To solve the mystery, Dr. Pories looked at other gastric surgeries and considered their remission rates. The conclusion was the more the gut was bypassed, the better the results. Dr. Pories formulated a hypothesis that the cause of Type 2 could be bad signalling from the gut with the surgery effectively turning the bad signal off.

Another piece in the puzzle came from studying the lactate levels of people with Type 2 diabetes which were shown to be higher. Dr. Pories characterised lactate as the black smoke seen coming from a poorly tuned engine. It meant the glucose was not being metabolised correctly under the action of insulin.

It was shown that, after surgery, the lactate issue went away suggesting whatever was fixing the Type 2 diabetes was also fixing the broken metabolism.

Looking at the glucose processing cycle (Cori cycle) more carefully it suggested that the gut signal hindered the glucose processing and instead of 36 ATP units (the energy “currency” of cells) being produced, only 4 were being produced and a lot of lactate.

Dr. Pories talked about evidence from Romania comparing cell response to blood taken before and after gastric surgery which confirms a difference in the blood and therefore potentially a difference in the chemical signals it contains. He then presented his conclusions.

Does obesity cause Type 2 diabetes? Whatever the cause of Type 2, obesity simply does not make sense because Type 2 goes into remission under gastric surgery before the fat is gone and it does not explain the different rates of remission for different kinds of surgery. While eating sugary foods only worsens the problem by thrashing the broken energy cycle, it is not the cause of the disease. In other words, characterising Type 2 diabetes as a “lifestyle disease” misses the mark.
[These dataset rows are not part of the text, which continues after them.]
Lemma become_enraged_run s :
  MonsterAI._become_enraged s
  = let a := MonsterAI.set_attack_cooldown
               (fmul (MonsterAI.attack_cooldown (self s)) f0_7)
               (MonsterAI.set_rage_timer (clock (env s) (ticks (env s)))
                  (MonsterAI.set_is_enraged true (self s))) in
    match heap (env s) !! MonsterAI.stats (self s) with
    | None => (Raise DanglingRef, mkSt a (tick_env (env s)))
    | Some st =>
        match int_mul_float (MonsterStats.attack st)
                (MonsterStats.enrage_multiplier st) with
        | Raise x => (Raise x, mkSt a (tick_env (env s)))
        | Ok raised =>
            match int_of_float raised with
            | Raise x => (Raise x, mkSt a (tick_env (env s)))
            | Ok v =>
                (Ok tt,
                 mkSt a (set_heap
                           (<[MonsterAI.stats (self s)
                              := MonsterStats.set_attack v st]>
                              (heap (env s)))
                           (tick_env (env s))))
            end
        end
    end.
Proof.
  unfold MonsterAI._become_enraged, bind, modify, lift, time, get_self,
    liftO, deref, store.
  cbn.
  destruct (heap (env s) !! MonsterAI.stats (self s)) as [st|]; cbn;
    [ | reflexivity ].
  destruct (int_mul_float _ _) as [raised|]; cbn; [ | reflexivity ].
  destruct (int_of_float raised) as [v|]; reflexivity.
Qed.

(** X5.  Rage is decided on the health the status pass leaves.  When
    [update] returns on an agent that was not enraged, with
    [health_percentage] the quotient of the health after the call by the
    template's [max_health]: if [health_percentage <= rage_threshold] the
    agent is enraged, its [attack_cooldown] is the old one times 0.7, its
    [rage_timer] the third clock reading of the call, and the template's
    [attack] has become [int(attack * enrage_multiplier)], the heap being
    otherwise unchanged; if not, none of the four has changed. *)
Theorem X5_rage_decided_after_the_status_pass :
  forall delta_time nearby_players s act,
    let s' := snd (MonsterAI.update delta_time nearby_players s) in
    fst (MonsterAI.update delta_time nearby_players s) = Ok act ->
    MonsterAI.is_enraged (self s) = false ->
    exists st health_percentage,
      heap (env s) !! MonsterAI.stats (self s) = Some st /\
      num_truediv_int (MonsterAI.current_health (self s'))
        (MonsterStats.max_health st) = Ok health_percentage /\
      if fleb health_percentage (MonsterStats.rage_threshold st)
      then
        MonsterAI.is_enraged (self s') = true /\
        MonsterAI.attack_cooldown (self s')
        = fmul (MonsterAI.attack_cooldown (self s)) f0_7 /\
        MonsterAI.rage_timer (self s')
        = clock (env s) (S (S (ticks (env s)))) /\
        exists raised v,
          int_mul_float (MonsterStats.attack st)
            (MonsterStats.enrage_multiplier st) = Ok raised /\
          int_of_float raised = Ok v /\
          heap (env s')
          = <[MonsterAI.stats (self s) := MonsterStats.set_attack v st]>
              (heap (env s))
      else
        MonsterAI.is_enraged (self s') = false /\
        MonsterAI.attack_cooldown (self s')
        = MonsterAI.attack_cooldown (self s) /\
        MonsterAI.rage_timer (self s') = MonsterAI.rage_timer (self s) /\
        heap (env s') = heap (env s).
Proof.
  intros delta_time nearby_players s act. cbv zeta.
  set (rage := fun a => (MonsterAI.is_enraged a, MonsterAI.attack_cooldown a,
                         MonsterAI.rage_timer a)).
  rewrite update_phases, bind_run, lift_time_run. cbv iota.
  set (s1 := mkSt (self s) (tick_env (env s))).
  rewrite bind_run.
  pose proof (update_status_effects_keeps_rage delta_time s1) as K2.
  pose proof (update_status_effects_frame delta_time s1) as (F2 & _).
  pose proof (update_status_effects_env delta_time s1) as E2.
  destruct (MonsterAI._update_status_effects delta_time s1) as [[[]|x] s2];
    cbv iota; [ | discriminate ].
  unfold keeps, s1 in K2, F2, E2. cbn [fst snd self env] in K2, F2, E2.
  rewrite bind_run, get_self_run. cbv iota.
  rewrite bind_run, lift_deref_run.
  destruct (heap (env s2) !! MonsterAI.stats (self s2)) as [st|] eqn:L;
    cbv iota; [ | discriminate ].
  rewrite bind_run, liftO_run.
  destruct (num_truediv_int _ _) as [hp|] eqn:D; cbv iota; [ | discriminate ].
  intros R H.
  assert (H2 : MonsterAI.is_enraged (self s2) = false) by congruence.
  rewrite F2, E2 in L. cbn [tick_env heap] in L.
  exists st, hp. split; [ exact L | ].
  rewrite H2, andb_true_r in R |- *.
  rewrite bind_run in R |- *.
  destruct (fleb hp (MonsterStats.rage_threshold st)).
  - rewrite become_enraged_run in R |- *. cbv zeta in R |- *.
    rewrite F2, E2 in R. rewrite F2, E2.
    cbn [tick_env heap clock ticks] in R |- *.
    rewrite L in R. rewrite L.
    destruct (int_mul_float _ _) as [raised|] eqn:E5; [ | discriminate ].
    destruct (int_of_float raised) as [v|] eqn:E6; [ | discriminate ].
    cbv iota in R |- *.
    match goal with
    | |- context [behave ?a ?b ?c ?s3] =>
        pose proof (behave_keeps_vitals a b c s3) as K3;
        pose proof (behave_heap_same a b c s3) as F3;
        destruct (behave a b c s3) as [r3 s4]
    end.
    unfold keeps, heap_same, vitals in K3, F3. cbn in K3, F3 |- *.
    injection K3 as K31 K32 K33 K34.
    rewrite K31 at 1. split; [ exact D | ].
    rewrite K32, K33, K34, F3. repeat split; try congruence.
    exists raised, v. auto.
  - rewrite ret_run in R |- *. cbv iota in R |- *.
    match goal with
    | |- context [behave ?a ?b ?c ?s3] =>
        pose proof (behave_keeps_vitals a b c s3) as K3;
        pose proof (behave_heap_same a b c s3) as F3;
        destruct (behave a b c s3) as [r3 s4]
    end.
    unfold keeps, heap_same, vitals in K3, F3. cbn in K3, F3 |- *.
    injection K3 as K31 K32 K33 K34.
    rewrite K31. split; [ exact D | ].
    rewrite K32, K33, K34, F3, E2. cbn. repeat split; congruence.
Qed.

Lemma X5_rage_decided_after_the_status_pass_witness :
  let s := agent_of weakened_jaggi in
  let r := MonsterAI.update (Z2F 1) [hunter] s in
  let s' := snd r in
  fst r = Ok (Attack "Tail Swipe" 22 (at_ 5 0 5) "player1"
                AttackType.PHYSICAL None) /\
  MonsterAI.is_enraged (self s) = false /\
  exists st health_percentage,
    heap (env s) !! MonsterAI.stats (self s) = Some st /\
    num_truediv_int (MonsterAI.current_health (self s'))
      (MonsterStats.max_health st) = Ok health_percentage /\
    if fleb health_percentage (MonsterStats.rage_threshold st)
    then
      MonsterAI.is_enraged (self s') = true /\
      MonsterAI.attack_cooldown (self s')
      = fmul (MonsterAI.attack_cooldown (self s)) f0_7 /\
      MonsterAI.rage_timer (self s') = clock (env s) (S (S (ticks (env s)))) /\
      exists raised v,
        int_mul_float (MonsterStats.attack st)
          (MonsterStats.enrage_multiplier st) = Ok raised /\
        int_of_float raised = Ok v /\
        heap (env s')
        = <[MonsterAI.stats (self s) := MonsterStats.set_attack v st]>
            (heap (env s))
    else
      MonsterAI.is_enraged (self s') = false /\
      MonsterAI.attack_cooldown (self s') = MonsterAI.attack_cooldown (self s) /\
      MonsterAI.rage_timer (self s') = MonsterAI.rage_timer (self s) /\
      heap (env s') = heap (env s).
Proof.
  split; [ vm_compute; reflexivity | ].
  split; [ vm_compute; reflexivity | ].
  apply (X5_rage_decided_after_the_status_pass (Z2F 1) [hunter]
           (agent_of weakened_jaggi)
           (Attack "Tail Swipe" 22 (at_ 5 0 5) "player1"
              AttackType.PHYSICAL None));
    vm_compute; reflexivity.
Defined.

(** * What a hit changes *)

Lemma hurt_only_refl a : hurt_only a a.
Proof. destruct a. reflexivity. Qed.

Lemma hurt_only_trans a1 a2 a3 :
  hurt_only a1 a2 -> hurt_only a2 a3 -> hurt_only a1 a3.
Proof.
  unfold hurt_only. intros H1 H2. rewrite H2 at 1. rewrite H1 at 1.
  reflexivity.
Qed.

(** X6.  [take_damage], returning or raising, writes no attribute of the
    agent but [current_health], [status_effects] and [state], and nothing on
    the heap: position, flags, rage, timers, target and patterns are as
    before; a status only shows in the flags at the next status pass. *)
Theorem X6_take_damage_writes_health_effects_state_only :
  forall damage attack_type status_effect status_duration s,
    let s' := snd (MonsterAI.take_damage damage attack_type status_effect
                     status_duration s) in
    hurt_only (self s) (self s') /\ heap (env s') = heap (env s).
Proof.
  intros damage attack_type status_effect status_duration s. cbv zeta.
  split; [ | apply take_damage_heap_same ].
  change ((fun s s' => hurt_only (self s) (self s')) s
            (snd (MonsterAI.take_damage damage attack_type status_effect
                    status_duration s))).
  revert s.
  change (stable (fun s s' => hurt_only (self s) (self s'))
            (MonsterAI.take_damage damage attack_type status_effect
               status_duration)).
  unfold MonsterAI.take_damage.
  stable_tac (fun s : St MonsterAI.t => hurt_only_refl (self s))
             (fun s1 s2 s3 : St MonsterAI.t =>
                hurt_only_trans (self s1) (self s2) (self s3));
    cbn [self]; try apply hurt_only_refl;
    match goal with
    | |- hurt_only (self ?s) _ => destruct (self s); reflexivity
    end.
Qed.

(** X7.  When [take_damage] returns, the status list is the old one with
    the hit's status appended at its end: one instance of the given kind,
    intensity 1.0, started at the clock reading of the call, its duration
    halved when the species resists the kind, and only when that duration is
    positive; otherwise nothing is appended. *)
Theorem X7_take_damage_records_the_status :
  forall damage attack_type status_effect status_duration s act,
    let r := MonsterAI.take_damage damage attack_type status_effect
               status_duration s in
    fst r = Ok act ->
    exists st,
      heap (env s) !! MonsterAI.stats (self s) = Some st /\
      MonsterAI.status_effects (self (snd r))
      = MonsterAI.status_effects (self s)
        ++ applied_status st status_effect status_duration
             (clock (env s) (ticks (env s))).
Proof.
  intros damage attack_type status_effect status_duration s act. cbv zeta.
  unfold MonsterAI.take_damage, bind, get_self, lift, liftO, deref, modify,
    ret, time, random, applied_status.
  cbn.
  destruct (heap (env s) !! MonsterAI.stats (self s)) as [st|];
    [ | discriminate ].
  cbn.
  destruct (int_mul_float damage _) as [scaled|]; [ | discriminate ]. cbn.
  destruct (int_of_float scaled) as [final_damage|]; [ | discriminate ]. cbn.
  destruct (num_sub_int _ _) as [h|]; [ | discriminate ]. cbn.
  intros R. exists st. split; [ reflexivity | ].
  revert R.
  destruct status_effect as [effect|]; cbn;
    [ destruct (fltb fzero _); cbn | ];
    (destruct (num_le0 (max0 h)); cbn;
     [ intros _; rewrite ?app_nil_r; reflexivity | ];
     destruct (int_mul_float _ f0_2) as [threshold|]; cbn;
     [ | discriminate ];
     destruct (num_lt_float (max0 h) threshold); cbn;
     [ | intros _; rewrite ?app_nil_r; reflexivity ];
     destruct (fltb _ f0_3); cbn; intros _; rewrite ?app_nil_r; reflexivity).
Qed.

Lemma X7_take_damage_records_the_status_witness :
  let s := agent_of (one_jaggi ticking) in
  let r := MonsterAI.take_damage 10 AttackType.PHYSICAL
             (Some StatusEffect.POISON) (Z2F 10) s in
  fst r = Ok (Damaged 10 (PInt 790)) /\
  exists st,
    heap (env s) !! MonsterAI.stats (self s) = Some st /\
    MonsterAI.status_effects (self (snd r))
    = MonsterAI.status_effects (self s)
      ++ applied_status st (Some StatusEffect.POISON) (Z2F 10)
           (clock (env s) (ticks (env s))).
Proof.
  split; [ vm_compute; reflexivity | ].
  apply (X7_take_damage_records_the_status 10 AttackType.PHYSICAL
           (Some StatusEffect.POISON) (Z2F 10) (agent_of (one_jaggi ticking))
           (Damaged 10 (PInt 790))).
  vm_compute. reflexivity.
Defined.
It is clear that there is something fundamentally broken in the body which is usually fixed when the gut is removed from the equation.

Rather than think of obesity and a person’s desire for high energy foods as the cause of their Type 2 diabetes, see it as a symptom of someone who has a broken energy production engine leading to excess production of body fat and a lack of energy for the cells causing the body to crave high energy foods to compensate which, unfortunately, only makes the problem worse.

People with Type 2 diabetes deserve our respect rather than our judgement and an understanding there is far more going on with them than a lack of exercise and poor food choices.